Herbert R. Lissner, M.S. *

"I often say that when you can measure what you are speaking about and express it in numbers, you know something about it; but when you cannot measure it in numbers your knowledge is of a meagre and unsatisfactory kind; it may be the beginning of knowledge but you have scarcely in your thoughts advanced to the stage of science, whatever the matter may be."

-Lord Kelvin

Most of us devote appreciable time in the course of daily activity to making evaluations and forming value judgments. Every time we make a purchase, watch television, eat a meal-the list is endless-we make evaluations. Factors considered may involve monetary costs, saving of labor and time, ethical principles, aesthetic enjoyment, and many other matters.

In order to reach a final decision, it is usually necessary to combine, or even to counterbalance, evaluations made in many subsidiary categories. Those subgroups to which numbers can be applied, such as initial monetary cost and maximum attainable speed, are the easiest to consider, while those to which numbers cannot be easily assigned are more difficult to evaluate.

The establishment of standards is a recognized aid in the making of evaluations. Standards may consist simply of a set of lower limits; any product which fails to meet them is automatically eliminated from consideration. Examples of this hurdle or barrier type are some of the standards of the Underwriters' Laboratories for electrical appliances. A variant of this kind of standard may involve an upper as well as a lower limit, such as the "go-no-go" type. Conversely, a standard may involve the expression of a ratio of the specific item to the ultimate attainable, so each evaluation is a rating indicating how closely the limit is approached. A standard of this type is involved in the grading of examinations. (Even then the relationship between the score and the practical application is not always clear; the "A" student is not always successful in later life.) An intermediate form of standard is a rank ordering of individual items, along some defined scale, thus allowing comparison of each item with the average and its fellows.

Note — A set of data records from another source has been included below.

Lemma tidy_invoke {A} self (i : invocation A) : tidy (invoke self i).
Proof.
  destruct i; simpl;
    auto using tidy_Connect, tidy_Auth, tidy_GetEndpointByName,
      tidy_GetStackByName, tidy_DeployStackFromGit, tidy_DeployStackFromString,
      tidy_DeployStackFromFile, tidy_UpdateStackFromString,
      tidy_UpdateStackFromFile.
Qed.

End Tidy.

#[export] Hint Resolve tidy_Connect tidy_Auth tidy_fetch_swarm
  tidy_GetEndpointByName tidy_GetStackByName tidy_DeployStackFromGit
  tidy_DeployStackFromString tidy_DeployStackFromFile
  tidy_UpdateStackFromString tidy_UpdateStackFromFile tidy_invoke : go.

(** ** What a method sends *)

(** Splits a hypothesis [may_send self i r] into the requests it allows. *)
Ltac cases_may_send H :=
  simpl in H;
  repeat match type of H with
         | _ \/ _ => destruct H as [H|H]
         | ex _ => destruct H as [? H]
         end.

Section Sends.
Context `{!GoLib} {S : Type} `{!Platform S}.
Implicit Types (self : Portainer) (w : World S).

Lemma sent_ReadFile_bind {A} path (k : string -> M S A) w :
  sent (data <- ReadFile path ;; k data) w
  = match read_file path (outside w) with
    | inl _ => []
    | inr data => sent (k data) w
    end.
Proof.
  unfold sent, bind, ReadFile.
  destruct (read_file path (outside w)); simpl; [by rewrite drop_all | done].
Qed.

Lemma DeployStackFromFile_run self endpoint name path env w :
  DeployStackFromFile self endpoint name path env w
  = match read_file path (outside w) with
    | inl e => (Err e, w)
    | inr data => DeployStackFromString self endpoint name data env w
    end.
Proof.
  unfold DeployStackFromFile, bind, ReadFile. by destruct (read_file path (outside w)).
Qed.

Lemma UpdateStackFromFile_run self stack path prune env w :
  UpdateStackFromFile self stack path prune env w
  = match read_file path (outside w) with
    | inl e => (Err e, w)
    | inr data => UpdateStackFromString self stack data prune env w
    end.
Proof.
  unfold UpdateStackFromFile, bind, ReadFile. by destruct (read_file path (outside w)).
Qed.
(* ===== verification/Environ.v ===== *)
(** * Environ: the flags, from the environment of the process

    Drone starts a plugin with no arguments and with the settings of the
    step in the environment, a list setting as one variable with commas
    between the elements.  This file states what the flag library does
    with the table of [Cli] then, as version 1.20 of codegangsta/cli does
    it: a flag takes the value of the first variable of its [EnvVar] list
    that is set, a boolean and an integer are parsed, a list is cut at
    the commas and every piece is trimmed, and the first value that does
    not parse is the error [app.Run] returns, without a line of output
    and without a call of the action.

    [bare_run] is that behaviour; it models no code of the repository.
    The class [FromEnviron] says that a library [cli.Lib] behaves so on a
    command line that holds the name of the program only, and the
    theorems of this file are proved against the class: what the fields
    of [Plugin.Config] are as functions of the environment, with the
    defaults of the table, and what the program does with a value the
    library refuses or cuts. *)

From S2P Require Import Prelude GoStrings Json Wire Http Fixture Client Plugin Cli.

#[local] Open Scope string_scope.
#[local] Open Scope list_scope.
#[local] Open Scope go_scope.

(** ** What the library calls of [strings] and [strconv] *)

(** [unicode.IsSpace], on the characters below 128. *)
Definition is_space (c : ascii) : bool :=
  bool_decide (nat_of_ascii c ∈ [9; 10; 11; 12; 13; 32]).

Fixpoint trim_left (s : string) : string :=
  match s with
  | String c rest => if is_space c then trim_left rest else s
  | EmptyString => EmptyString
  end.

(** [strings.TrimSpace]. *)
Definition TrimSpace (s : string) : string :=
  String.rev (trim_left (String.rev (trim_left s))).

(** [strconv.ParseBool]. *)
Definition ParseBool (s : string) : option bool :=
  if bool_decide (s ∈ ["1"; "t"; "T"; "TRUE"; "true"; "True"]) then Some true
  else if bool_decide (s ∈ ["0"; "f"; "F"; "FALSE"; "false"; "False"]) then Some false
  else None.

(** The message of the error of [strconv] for a text it cannot read. *)
Definition invalid_syntax (fn s : string) : string :=
  "strconv." +:+ fn +:+ ": parsing " +:+ quoted s +:+ ": invalid syntax".

(** ** The value of a flag *)

(** The value a flag holds once the library has applied it. *)
Inductive Val : Type :=
| VString (s : string)
| VBool (b : bool)
| VInt (n : Z)
| VSlice (l : list string).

All these types of standards are clearly of value, so the establishment of standards, at least tentatively, should generally precede the process of evaluation. In the production of materials and the fabrication of products of all kinds, industry and Government depend on established standards in making purchases, compliance testing, and the design of more complex products. For many years the American Society for Testing and Materials, the American Standards Association, numerous trade associations, and various Government agencies have sponsored development of standards and specifications.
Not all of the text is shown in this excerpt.